(Saved data entries)
Lemma detect_one_entry_per_assignment_witness :
  count_occ string_dec
    (detect [("w1", "Zone A"); ("w2", "Zone B"); ("w3", "Zone A")]
            ["Zone A"; "Zone C"]) "Zone A" = 2%nat /\
  count_occ string_dec
    (detect [("w1", "Zone A"); ("w2", "Zone B"); ("w3", "Zone A")]
            ["Zone A"; "Zone C"]) "Zone B" = 0%nat.
Proof.
  destruct (detect_one_entry_per_assignment
              [("w1", "Zone A"); ("w2", "Zone B"); ("w3", "Zone A")]
              ["Zone A"; "Zone C"]) as (_ & Hin & Hout).
  split.
  - rewrite (Hin "Zone A"); [reflexivity | simpl; tauto].
  - apply Hout. simpl. intros [H|[H|[]]]; discriminate H.
Defined.

End DetectorFacts.

(** ** Alert buttons *)

Module DispatcherFacts.
Import Dispatcher.

(** C4. For a ZoneIntrusion event [dispatch] answers Sent exactly when the
    payload is a non-empty list and Suppressed-NoIntrusion otherwise; for a
    ManualRequest event it answers Sent whatever the payload. *)
Theorem dispatch_outcomes (p : option (list Detector.Zone)) :
  (dispatch {| trigger := ZoneIntrusion; payload := p |} = Sent <->
     exists z zs, p = Some (z :: zs)) /\
  (dispatch {| trigger := ZoneIntrusion; payload := p |} = Suppressed_NoIntrusion <->
     ~ exists z zs, p = Some (z :: zs)) /\
  dispatch {| trigger := ManualRequest; payload := p |} = Sent /\
  dispatch {| trigger := ZoneIntrusion; payload := Some [] |} = Suppressed_NoIntrusion /\
  dispatch {| trigger := ZoneIntrusion; payload := Some ["Zone A"] |} = Sent.
Proof.
  assert (Q : forall q, truthy q = true <-> exists z zs, q = Some (z :: zs)).
  { intros [[|z zs]|]; simpl; split; try discriminate; eauto;
      intros (z' & zs' & E); discriminate. }
  unfold dispatch; simpl. specialize (Q p).
  destruct (truthy p).
  - split; [|split; [|repeat split]].
    + split; [intros _; now apply Q | reflexivity].
    + split; [discriminate | intros H; exfalso; apply H; now apply Q].
  - split; [|split; [|repeat split]].
    + split; [discriminate | intros H; apply Q in H; discriminate].
    + split; [intros _ H; apply Q in H; discriminate | reflexivity].
Qed.

End DispatcherFacts.

(** ** The session frame across ticks *)

Module SessionFacts.
Import Frame Session.

Lemma tick_state (i : TickInput) (ss : SessionState) :
  fst (tick i ss) = fst (data_source i ss).
Proof.
  unfold tick. destruct (data_source i ss) as [ss' [df|m|e]]; simpl;
    [destruct (current_risk df)|..]; reflexivity.
Qed.

(** What one tick does to the readings held: a simulated tick adds its
    reading at the end, any other tick leaves them alone. *)
Lemma window_tick (i : TickInput) (ss : SessionState) :
  window (fst (tick i ss)) =
  window ss ++ match mode i with
               | SimulatedLiveData => [new_data (draws i)]
               | _ => []
               end.
Proof.
  rewrite tick_state. unfold data_source.
  destruct (mode i).
  - destruct ss; reflexivity.
  - destruct (preloaded i); simpl; now rewrite app_nil_r.
  - destruct (uploaded i) as [[df|e]|]; simpl; now rewrite app_nil_r.
Qed.

Lemma window_run (inputs : list TickInput) (ss : SessionState) :
  window (run inputs ss) = window ss ++ map new_data (simulated_draws inputs).
Proof.
  revert ss. induction inputs as [|i rest IH]; intros ss; simpl.
  - now rewrite app_nil_r.
  - rewrite IH, window_tick. unfold simulated_draws. simpl.
    destruct (mode i); simpl; rewrite <- app_assoc; reflexivity.
Qed.

Lemma simulated_draws_simulated (ds : list Draws) :
  simulated_draws (map simulated ds) = ds.
Proof.
  unfold simulated_draws. induction ds as [|d ds IH]; simpl; [reflexivity|].
  now f_equal.
Qed.

Lemma snapshot_window (ss : SessionState) :
  snapshot ss = skipn (List.length (window ss) - 50) (window ss).
Proof. destruct ss; reflexivity. Qed.

(** The frame a simulated tick hands to the rest of the script is the
    snapshot of the session it leaves behind. *)
Lemma simulated_tick_shows_snapshot (d : Draws) (ss : SessionState) :
  exists df, snd (data_source (simulated d) ss) = Continue df /\
             rows df = snapshot (fst (data_source (simulated d) ss)).
Proof. unfold data_source; simpl. eexists; split; reflexivity. Qed.

(** C2 (as stated) fails: after 51 simulated ticks the session holds 51
    readings, the oldest among them. *)
Lemma window_grows_past_50 :
  ~ holds_at_most_50 /\
  let d k := {| now := "00:00:00"; vibration := 0; slope := 0;
                weather := "Sunny"; risk := Z.of_nat k |} in
  let ss := run (map simulated (map d (seq 0 51))) None in
  List.length (window ss) = 51%nat /\ In (new_data (d 0%nat)) (window ss).
Proof.
  split.
  - intros H.
    specialize (H (repeat {| now := "00:00:00"; vibration := 0; slope := 0;
                             weather := "Sunny"; risk := 0 |} 51)).
    rewrite window_run, simulated_draws_simulated in H.
    cbn [window app] in H. rewrite length_map, repeat_length in H. lia.
  - intros d ss. subst ss. rewrite window_run, simulated_draws_simulated.
    cbn [window app]. split.
    + now rewrite !length_map, length_seq.
    + left. reflexivity.
Qed.

(** C2 (as amended). The session keeps every appended reading (after n
    simulated ticks it holds all n, in order, nothing is evicted); the
    snapshot taken of it, the last 50 rows, never has more than 50 entries
    and keeps insertion order; after 51 appends the snapshot is the 50
    readings after the oldest one, so it ends with the newest and, when the
    oldest reading differs from the later ones, does not contain it. *)
Theorem snapshot_bounded_fifo (ds : list Draws) :
  let ss := run (map simulated ds) None in
  window ss = map new_data ds /\
  snapshot ss = skipn (List.length ds - 50) (map new_data ds) /\
  (List.length (snapshot ss) <= 50)%nat /\
  forall oldest rest,
    ds = oldest :: rest -> List.length rest = 50%nat ->
    snapshot ss = map new_data rest /\
    last (snapshot ss) [] = new_data (last rest oldest) /\
    (~ In (new_data oldest) (map new_data rest) ->
     ~ In (new_data oldest) (snapshot ss)).
Proof.
  intros ss.
  assert (W : window ss = map new_data ds).
  { subst ss. now rewrite window_run, simulated_draws_simulated. }
  assert (S : snapshot ss = skipn (List.length ds - 50) (map new_data ds)).
  { now rewrite snapshot_window, W, length_map. }
  split; [exact W|]. split; [exact S|]. split.
  - rewrite S, length_skipn, length_map. lia.
  - intros oldest rest -> L.
    assert (S' : snapshot ss = map new_data rest).
    { rewrite S. simpl List.length. rewrite L. reflexivity. }
    rewrite S'. split; [reflexivity|]. split; [|tauto].
    destruct rest as [|r rest]; [discriminate|].
    clear. revert r. induction rest as [|r' rest IH]; intros r; [reflexivity|].
    change (last (map new_data (r' :: rest)) [] = new_data (last (r' :: rest) oldest)).
    rewrite IH. destruct rest; reflexivity.
Qed.

Lemma snapshot_bounded_fifo_witness :
  let d k := {| now := "00:00:00"; vibration := 0; slope := 0;
                weather := "Sunny"; risk := Z.of_nat k |} in
  snapshot (run (map simulated (map d (seq 0 51))) None)
    = map new_data (map d (seq 1 50)) /\
  ~ In (new_data (d 0%nat))
       (snapshot (run (map simulated (map d (seq 0 51))) None)).
Proof.
  intros d.
  destruct (snapshot_bounded_fifo (map d (seq 0 51))) as (_ & _ & _ & H).
  destruct (H (d 0%nat) (map d (seq 1 50)) eq_refl eq_refl) as (E & _ & N).
  split; [exact E|]. apply N.
  rewrite !in_map_iff. intros (x & Hx & Hin).
  apply in_map_iff in Hin. destruct Hin as (k & <- & Hk).
  apply in_seq in Hk. injection Hx. lia.
Defined.

(** C5 (as stated) fails: switching from the simulated source to the
    preloaded file leaves the reading in the session, and switching back
    appends to it. *)
Lemma switch_keeps_window :
  ~ resets_on_switch /\
  let d1 := {| now := "00:00:00"; vibration := 0; slope := 0;
               weather := "Sunny"; risk := 10 |} in
  let d2 := {| now := "00:01:00"; vibration := 0; slope := 0;
               weather := "Rainy"; risk := 20 |} in
  let csv := Ret (empty_frame session_columns) in
  window (run [simulated d1; preloaded_csv csv d1] None) = [new_data d1] /\
  window (run [simulated d1; preloaded_csv csv d1; simulated d2] None)
    = [new_data d1; new_data d2].
Proof.
  split; [|split; reflexivity].
  intros H.
  specialize (H (simulated {| now := "00:00:00"; vibration := 0; slope := 0;
                              weather := "Sunny"; risk := 10 |})
                (preloaded_csv (Ret (empty_frame session_columns))
                   {| now := "00:00:00"; vibration := 0; slope := 0;
                      weather := "Sunny"; risk := 10 |})
                None).
  simpl in H. discriminate H. discriminate.
Qed.

(** C5 (as amended). Switching the data source never empties the session:
    a tick under either CSV source leaves the readings held unchanged and a
    simulated tick appends its reading to them, so after any sequence of
    ticks and switches the session holds what it held before followed by
    the readings of all simulated ticks, in order. *)
Theorem switch_preserves_window (inputs : list TickInput) (ss : SessionState) :
  (forall i, window (fst (tick i ss)) =
             window ss ++ match mode i with
                          | SimulatedLiveData => [new_data (draws i)]
                          | _ => []
                          end) /\
  window (run inputs ss) = window ss ++ map new_data (simulated_draws inputs).
Proof.
  split; [intros i; apply window_tick | apply window_run].
Qed.

End SessionFacts.

(** ** Loading a dataset *)

Module LoadFacts.
Import Frame Session.

(** C9 (as stated) fails: an uploaded file that parses but has no "Risk"
    column is accepted by the loader, and the tick ends in an uncaught
    [KeyError] instead of a message and a stop. *)
Lemma upload_without_risk_column_raises :
  ~ halts_on_bad_upload /\
  let d := {| now := "00:00:00"; vibration := 0; slope := 0;
              weather := "Sunny"; risk := 0 |} in
  let df := {| columns := ["Timestamp"; "Vibration"];
               rows := [[("Timestamp", Str "10:00:00"); ("Vibration", Float (1 # 2))]] |} in
  tick (upload_csv (Some (Ret df)) d) None = (None, Uncaught (KeyError "Risk")).
Proof.
  split; [|reflexivity].
  intros H.
  destruct (H (Some (Ret {| columns := ["Timestamp"; "Vibration"];
                            rows := [[("Timestamp", Str "10:00:00");
                                      ("Vibration", Float (1 # 2))]] |}))
              {| now := "00:00:00"; vibration := 0; slope := 0;
                 weather := "Sunny"; risk := 0 |}
              None eq_refl) as [m Hm].
  discriminate Hm.
Qed.

(** C9 (as amended). With "Upload CSV" selected and no file supplied the
    tick halts with the warning "Please upload a CSV to continue."; with
    "Preloaded CSV" selected any failure to read the file halts the tick
    with the error message.  An uploaded file that parses is accepted
    whatever its columns, there is no SourceUnavailable check: when the
    "Risk" column is missing the tick ends in an uncaught [KeyError] at the
    current-risk lookup. *)
Theorem load_outcomes (d : Draws) (ss : SessionState) :
  tick (upload_csv None d) ss
    = (ss, Stop (st_warning "Please upload a CSV to continue.")) /\
  (forall e, tick (preloaded_csv (Raise e) d) ss
    = (ss, Stop (st_error "Preloaded file 'mine_sensor_data.csv' not found."))) /\
  (forall df, data_source (upload_csv (Some (Ret df)) d) ss = (ss, Continue df)) /\
  (forall df, existsb (String.eqb "Risk") (columns df) = false ->
              tick (upload_csv (Some (Ret df)) d) ss = (ss, Uncaught (KeyError "Risk"))).
Proof.
  split; [reflexivity|]. split; [reflexivity|]. split; [reflexivity|].
  intros df H. unfold tick, data_source. cbn [upload_csv mode uploaded].
  unfold current_risk. now rewrite H.
Qed.

Lemma load_outcomes_witness :
  let d := {| now := "00:00:00"; vibration := 0; slope := 0;
              weather := "Sunny"; risk := 0 |} in
  tick (upload_csv (Some (Ret (empty_frame ["Timestamp"; "Slope"]))) d) None
    = (None, Uncaught (KeyError "Risk")).
Proof.
  intros d.
  destruct (load_outcomes d None) as (_ & _ & _ & H).
  apply (H (empty_frame ["Timestamp"; "Slope"])). reflexivity.
Defined.

End LoadFacts.

(** ** The simulated risk score *)

Module SyntheticFacts.
Import Session Synthetic.
Lemma outcome_for_of_app {A B} (xs ys : list A) (body : A -> B -> Net.t B) (acc : B) :
  Net.outcome (Net.for_of (xs ++ ys) body acc) =
  match Net.outcome (Net.for_of xs body acc) with
  | Val acc' => Net.outcome (Net.for_of ys body acc')
  | Exn e => Exn e
  | OutOfFuel => OutOfFuel
  end.
Proof.
  revert acc. induction xs as [|x xs IH]; intros acc; [reflexivity|].
  simpl. rewrite !outcome_bind.
  destruct (Net.outcome (body x acc)); [apply IH | reflexivity | reflexivity].
Qed.

(** A loop whose turns all return, returns. *)
Lemma for_of_returns {A B} (xs : list A) (body : A -> B -> Net.t B) (acc : B) :
  (forall x acc', In x xs -> exists b, Net.outcome (body x acc') = Val b) ->
  exists b, Net.outcome (Net.for_of xs body acc) = Val b.
Proof.
  revert acc. induction xs as [|x xs IH]; intros acc H.
  - now exists acc.
  - simpl. rewrite outcome_bind.
    destruct (H x acc) as [b Hb]; [now left|]. rewrite Hb.
    apply IH. intros y acc' Hy. apply H. now right.
Qed.

(** A loop whose turns never throw, never throws. *)
Lemma for_of_no_throw {A B} (xs : list A) (body : A -> B -> Net.t B) (acc : B) :
  (forall x acc' e, Net.outcome (body x acc') <> Exn e) ->
  forall e, Net.outcome (Net.for_of xs body acc) <> Exn e.
Proof.
  intros H. revert acc. induction xs as [|x xs IH]; intros acc e.
  - discriminate.
  - simpl. rewrite outcome_bind.
    destruct (Net.outcome (body x acc)) eqn:E; [apply IH | | discriminate].
    now apply H in E.
Qed.

Section WalkFacts.
Context (env : Env) (owner repo : string).

Lemma outcome_getRepositoryContents (path : string) :
  Net.outcome (getRepositoryContents env owner repo path) =
  match settle (github_contents env owner repo path) with
  | Val response => Val (data response)
  | Exn e => Exn e
  | OutOfFuel => OutOfFuel
  end.
Proof.
  unfold getRepositoryContents, axios_get_contents.
  now destruct (settle (github_contents env owner repo path)).
Qed.

Lemma settle_ends {A} (r : HttpReply A) : settle r <> OutOfFuel.
Proof.
  destruct r as [|st d]; simpl; [discriminate|].
  destruct ((200 <=? st)%Z && (st <? 300)%Z); discriminate.
Qed.

Lemma getRepositoryContents_ends (path : string) :
  Net.outcome (getRepositoryContents env owner repo path) <> OutOfFuel.
Proof.
  rewrite outcome_getRepositoryContents.
  pose proof (settle_ends (github_contents env owner repo path)).
  destruct (settle (github_contents env owner repo path)); congruence.
Qed.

__Aim of the task__
Go through the data and copy every line that includes "OutOfFuel".

__Written response__
  | OutOfFuel => OutOfFuel
  | OutOfFuel => OutOfFuel
Lemma settle_ends {A} (r : HttpReply A) : settle r <> OutOfFuel.
  Net.outcome (getRepositoryContents env owner repo path) <> OutOfFuel.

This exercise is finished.